ただ、慎重に判断されるケースでも、状態を整えることで治療を検討できる場合があります。また、状況によってはブリッジや入れ歯の方が合っていることもあります。まずは「なぜ難しいのか」を知ることが、次の一手を考えるうえで大切です。

この記事では、インプラントが難しいと判断される理由と、その後に取れる選択肢をわかりやすく解説します。

インプラントができない人の主な原因

インプラント治療では、人工歯根を顎の骨に埋め込むため、口の中だけでなく骨の状態・歯ぐきの健康・全身の状態まで含めて判断されます。一つの条件だけで決まるわけではなく、複数の要素を組み合わせて考えるのが基本です。

代表的な原因としては、次のようなものがあります。

  • 顎の骨の量が不足している
  • 歯周病が進行している
  • 血糖コントロールなど全身状態に不安がある
  • 喫煙習慣がある
  • 歯ぎしりや食いしばりが強い

ひとつ当てはまっただけで、すぐにインプラントができないと決まるわけではありません。実際には複数の要素をあわせて判断するため、それぞれの内容を順に見ていきましょう。

顎の骨量不足

インプラントを安定して支えるには、十分な骨の厚みや高さが必要です。
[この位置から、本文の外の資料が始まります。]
Lemma added_slot e fs d d1 l n c :
  NoDup l -> first free_slot (dslots d 0 l) = Some n -> l !! (n / 16)%nat = Some c -> length e = 32%nat -> (forall dev b, block d1 dev b = block d dev b) ->
  added e fs d l fs (bwrite 0 (c + 31) (overwrite (Z.to_nat (32 * Z.of_nat (n mod 16))) e (block d 0 (c + 31))) d1) l.
Proof.
  intros Hnd Hfi Hc He Hd1. pose proof (Nat.mod_upper_bound n 16 ltac:(lia)) as Hm. pose proof (block_length d 0 (c + 31)) as Hb. split; auto.
  - exists n. replace (16 * (length l - length l))%nat with 0%nat by lia. change (zeros 0) with (@nil (list Z)). rewrite app_nil_r. split; [done|].
    rewrite (dslots_write d d1 0 l (n / 16) (n mod 16) c e) by done. f_equal. symmetry. apply Nat.div_mod. lia.
  - intros dev b Hdb. rewrite bwrite_block by (rewrite length_overwrite; lia). case_bool_decide as E; [|apply Hd1]. destruct E as [-> ->]. destruct Hdb as [?|Hdb]; [done|].
    destruct Hdb. replace (c + 31 - 31) with c by lia. by eapply list_elem_of_lookup_2.
  - by rewrite set_fat_id.
Qed.

Lemma added_cluster e fs d d1 l1 cl r f' f2 start :
  fat_ok (fat fs) -> chain (fat fs) start (l1 ++ [cl]) -> first free_slot (dslots d 0 (l1 ++ [cl])) = None -> free_slot (replicate 32 0) = true -> length e = 32%nat ->
  (forall dev b, block d1 dev b = block d dev b) ->
  2 <= r < NCLUSTERS -> clval (fat fs) r = 0 -> changed (fat fs) f' r 0xfff ->
  (forall c', 0 <= c' < NCLUSTERS -> clval f2 c' = if c' =? cl then r mod 4096 else clval f' c') ->
  added e fs d (l1 ++ [cl]) (set_fat f2 fs) (bwrite 0 (r + 31) (overwrite 0 e (replicate 512 0)) d1) ((l1 ++ [cl]) ++ [r]) /\ chain f2 start ((l1 ++ [cl]) ++ [r]).
Proof.
  intros Hf Hch Hno Hz He Hd1 Hr Hrz Hchg Hv2. pose proof (chain_extend _ _ _ _ _ _ _ Hch Hr Hrz Hchg Hv2) as Hch2. split; [|done].
  assert (length (overwrite 0 e (replicate 512 0)) = 512%nat) as Hlen by (rewrite length_overwrite; rewrite length_replicate; lia).
  assert (r ∉ l1 ++ [cl]) as Hnin by (intros Hin; by apply (chain_used _ _ _ _ Hch Hin)). split; cbn [fat set_fat]; auto.
  - by exists [r].
  - set (l := l1 ++ [cl]) in *. exists (length (dslots d 0 l)). replace (16 * (length (l ++ [r]) - length l))%nat with 16%nat by (rewrite length_app; simpl; lia).
    split; [rewrite first_app, Hno; change (first free_slot (zeros 16)) with (Some 0%nat); cbn [fmap option_fmap option_map]; by rewrite Nat.add_0_r|]. unfold dslots at 1. rewrite bind_app. fold (dslots (bwrite 0 (r + 31) (overwrite 0 e (replicate 512 0)) d1) 0 l).
    rewrite (dslots_ext d).
    2:{ intros c Hc. rewrite bwrite_block by done. rewrite bool_decide_false; [apply Hd1|]. intros [_ E]. apply Hnin. by replace r with c by lia. }
    rewrite insert_app_r_alt by lia. f_equal. rewrite Nat.sub_diag. change ([r] ≫= ?g) with (g r ++ []). rewrite app_nil_r. rewrite bwrite_block by done. rewrite bool_decide_true by done.
    change 0%nat with (Z.to_nat (32 * Z.of_nat 0)) at 1. rewrite slots_overwrite by (rewrite ?length_replicate; lia || done). f_equal.
  - intros dev b Hdb. rewrite bwrite_block by done. case_bool_decide as E; [|apply Hd1]. destruct E as [-> ->]. destruct Hdb as [?|Hdb]; [done|]. destruct Hdb.
    apply elem_of_app. right. replace (r + 31 - 31) with r by lia. by left.
  - intros c [Hc| ->%list_elem_of_singleton]%elem_of_app; [by left|by right].
  - intros c Hc Hnz Hn. rewrite Hv2 by done. destruct (Z.eqb_spec c cl) as [->|_]; [destruct Hn; apply elem_of_app; right; by left|].
    destruct Hchg as [_ Hv]. rewrite Hv by done. destruct (Z.eqb_spec c r) as [->|_]; done.
Qed.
歯を失ったまま長く過ごすと、使われなくなった部分の骨が少しずつやせてしまい、埋め込むための土台が足りなくなることがあります。

骨が足りない状態で無理に治療を進めると、インプラントが安定しにくくなったり、周囲の組織に負担がかかったりするおそれがあります。そのため、骨の量が不足している場合には慎重な判断が必要になります。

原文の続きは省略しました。